When vaccines against COVID-19 were rolling out in December 2020, we thought we had seen the light at the end of a long dark tunnel.  

But then, came the delta variant followed by the omicron variant. 

Alexander Lai

Alexander Lai

And there will be other variants of concerns (VOC) which would take up most of the Greek alphabets, for sure.  

So, will we ever come out of this COVID-19 pandemic? 

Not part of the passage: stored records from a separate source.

Lemma clock_in_keeps_invariant (user_id new_id : ident)
    (now_login now_date now_modified : datetime) :
  at_most_one_active
    (fst (clock_in user_id new_id now_login now_date now_modified st)).
Proof.
  unfold clock_in.
  destruct (find_user user_id (users st)) as [user|]; [|exact invariant].
  destruct (is_suspended user); [exact invariant|].
  destruct (find (is_active_for user_id) (time_entries st)) eqn:Hnone;
    [exact invariant|].
  intros other. cbn [fst time_entries save_time_entries set_time_entries].
  unfold active_entries_of. rewrite filter_app, length_app.
  unfold is_active_for at 2. cbn [filter userId logoutTime].
  destruct (String.eqb_spec user_id other) as [<-|Hneq].
  - rewrite (find_None_filter _ _ Hnone). simpl. lia.
  - simpl. specialize (invariant other). unfold active_entries_of in invariant.
    lia.
Qed.

Lemma clock_out_keeps_invariant (user_id : ident)
    (now_logout now_today now_modified : datetime) :
  at_most_one_active
    (fst (clock_out user_id now_logout now_today now_modified st)).
Proof.
  apply (at_most_one_active_le st); [|exact invariant]. intros other.
  unfold clock_out, active_entries_of.
  split_tests; cbn [fst time_entries save_time_entries set_time_entries];
    try lia.
  - etransitivity; [apply filter_remove_first_le|].
    apply filter_update_first_le. intros x Hx.
    apply is_active_for_spec in Hx as [_ Hx]. discriminate Hx.
  - apply filter_update_first_le. intros x Hx.
    apply is_active_for_spec in Hx as [_ Hx]. discriminate Hx.
Qed.

Lemma logout_keeps_invariant (user_id : ident) (note_content : string)
    (requester_id new_note_id : ident)
    (now_logout now_modified now_note : datetime) :
  at_most_one_active
    (fst (logout user_id note_content requester_id new_note_id
            now_logout now_modified now_note st)).
Proof.
  apply (at_most_one_active_le st); [|exact invariant]. intros other.
  unfold logout, active_entries_of.
  split_tests; cbn [fst time_entries save_time_entries set_time_entries
                      save_notes set_notes]; try lia.
  apply filter_update_first_le. intros x Hx.
  apply is_active_for_spec in Hx as [_ Hx]. discriminate Hx.
Qed.

Lemma delete_user_keeps_invariant (user_id requester_id : ident) :
  at_most_one_active (fst (delete_user user_id requester_id st)).
Proof.
  apply (at_most_one_active_le st); [|exact invariant]. intros other.
  unfold delete_user, active_entries_of.
  split_tests; cbn [fst time_entries save_time_entries set_time_entries
                      save_notes set_notes save_users set_users]; try lia.
  apply filter_filter_le.
Qed.

Lemma suspend_user_keeps_invariant (user_id : ident) (suspend : bool)
    (note_content : string) (requester_id new_note_id : ident)
    (now_note : datetime) :
  at_most_one_active
    (fst (suspend_user user_id suspend note_content requester_id new_note_id
            now_note st)).
Proof.
  intros other.
  rewrite (proj1 (suspend_user_keeps_entries user_id suspend note_content
                    requester_id new_note_id now_note st)).
  apply invariant.
Qed.

Lemma listing_keeps_invariant (current_time : datetime) :
  at_most_one_active (fst (get_all_time_entries current_time st)).
Proof.
  intros other.
  destruct (listing_keeps_store current_time st) as (_ & -> & _).
  apply invariant.
Qed.

(** An edit keeps the invariant when it carries a logout time, and when
    the entry it addresses is itself the active one; the remaining case,
    a closed entry edited without a logout time, is the one of
    [reopen_morning]. *)
Lemma edit_keeps_invariant (entry_id : string)
    (new_login_time_str new_logout_time_str : json_time)
    (edit_note_content : string) (editor_user_id new_note_id : ident)
    (now_modified now_note : datetime) :
  truthy_time new_logout_time_str = true
  \/ (forall e, find (fun entry => (eid entry =? entry_id)%string)
                     (time_entries st) = Some e -> logoutTime e = None) ->
  at_most_one_active
    (fst (edit_time_entry entry_id new_login_time_str new_logout_time_str
            edit_note_content editor_user_id new_note_id
            now_modified now_note st)).
Proof.
  intros Hcase.
  apply (at_most_one_active_le st); [|exact invariant]. intros other.
  unfold edit_time_entry, apply_edit, active_entries_of.
  destruct (find (fun entry => (eid entry =? entry_id)%string)
                 (time_entries st)) as [e|] eqn:He;
    [|split_tests; simpl; lia].
  split_tests; cbn [fst time_entries save_time_entries set_time_entries
                      save_notes set_notes]; try lia.
  - apply filter_update_first_le. intros x Hx.
    apply is_active_for_spec in Hx as [_ Hx]. discriminate Hx.
  - destruct Hcase as [Hcase | Hcase]; [congruence|].
    specialize (Hcase e eq_refl).
    destruct (find_split _ _ _ He) as (pre & post & Hes & Hp & Hpre).
    rewrite Hes, update_first_split by assumption.
    rewrite !filter_app, !length_app. cbn [filter].
    match goal with
    | |- context [is_active_for other ?x] =>
      lazymatch x with
      | e => fail
      | _ =>
        replace (is_active_for other x) with (is_active_for other e)
          by (unfold is_active_for; simpl; now rewrite Hcase)
      end
    end.
    destruct (is_active_for other e); simpl; lia.
Qed.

Yes and no. Let me explain. 

For any virus, its mission is to infect as many hosts as possible to maintain its existence. The death of the host means the end of the virus in that host. By infecting more hosts, the survival of the virus is ensured. Therefore, the virus needs to constantly evolve and adapt. To do so, virus increases its transmissibility — to infect more hosts — and at the same time, reduces the severity of the disease it causes. A very sick or dead host cannot spread the virus, but a host with mild symptoms or no symptoms at all, can spread the virus to many more hosts.  

That’s what we expect of the COVID-19 virus. 

However, there is a second part in the equation — the host. 

The Australians did a natural experiment to control runaway explosion of their rabbit population — thanks to their innocent introduction as games for hunting sport — into a new continent with no natural predators. These rabbits did what rabbits do best — reproduced. To reduce the exploding rabbit population, the Australians used a virus (myxoma virus) as a “biological weapon.”

In the first few years, with over 90% mortality rate, the rabbit population was decimated. The virus was working great. But in subsequent years, the virus lost its bang. The mortality rate was much lower, and the rabbit population rebounded.

Australian scientists studied both the virus and the rabbit in the lab. The virus was found to be “attenuated” — less virulent. But the shock was that the rabbits became “resistant” to the virus — not just by their immunity to the virus, but bona fide resistant. Some of the rabbits experimented on were raised from “wild-caught” parents. Apparently, the virus was a driving force to select the rabbits harboring resistance genes.  

Of course, we don’t expect a gene pool of humans resistant to COVID-19 to pop up anytime soon, as our generation time is much longer than these bunnies.  

But vaccination does increase the proportion of “resistant host” — herd immunity — to force the virus into submission.  

Break-through infections do occur, however, current data shows that almost all severe cases by the delta and the omicron variants were unvaccinated. Vaccines teach our body to make specific antibodies and our immune cells to fight the virus. Think of antibodies as surface to air missiles —the more you have, the better the protection.

On the other hand, your immune cells — cytotoxic T cells — as your troops fighting a house-to-house urban warfare weed out the virus hiding inside, which takes time. Immunologists call this “cell-mediated immunity (CMI)." Despite your antibodies waning, you still have your CMI. Therefore, if you are infected, you can eliminate the virus faster if you are vaccinated.  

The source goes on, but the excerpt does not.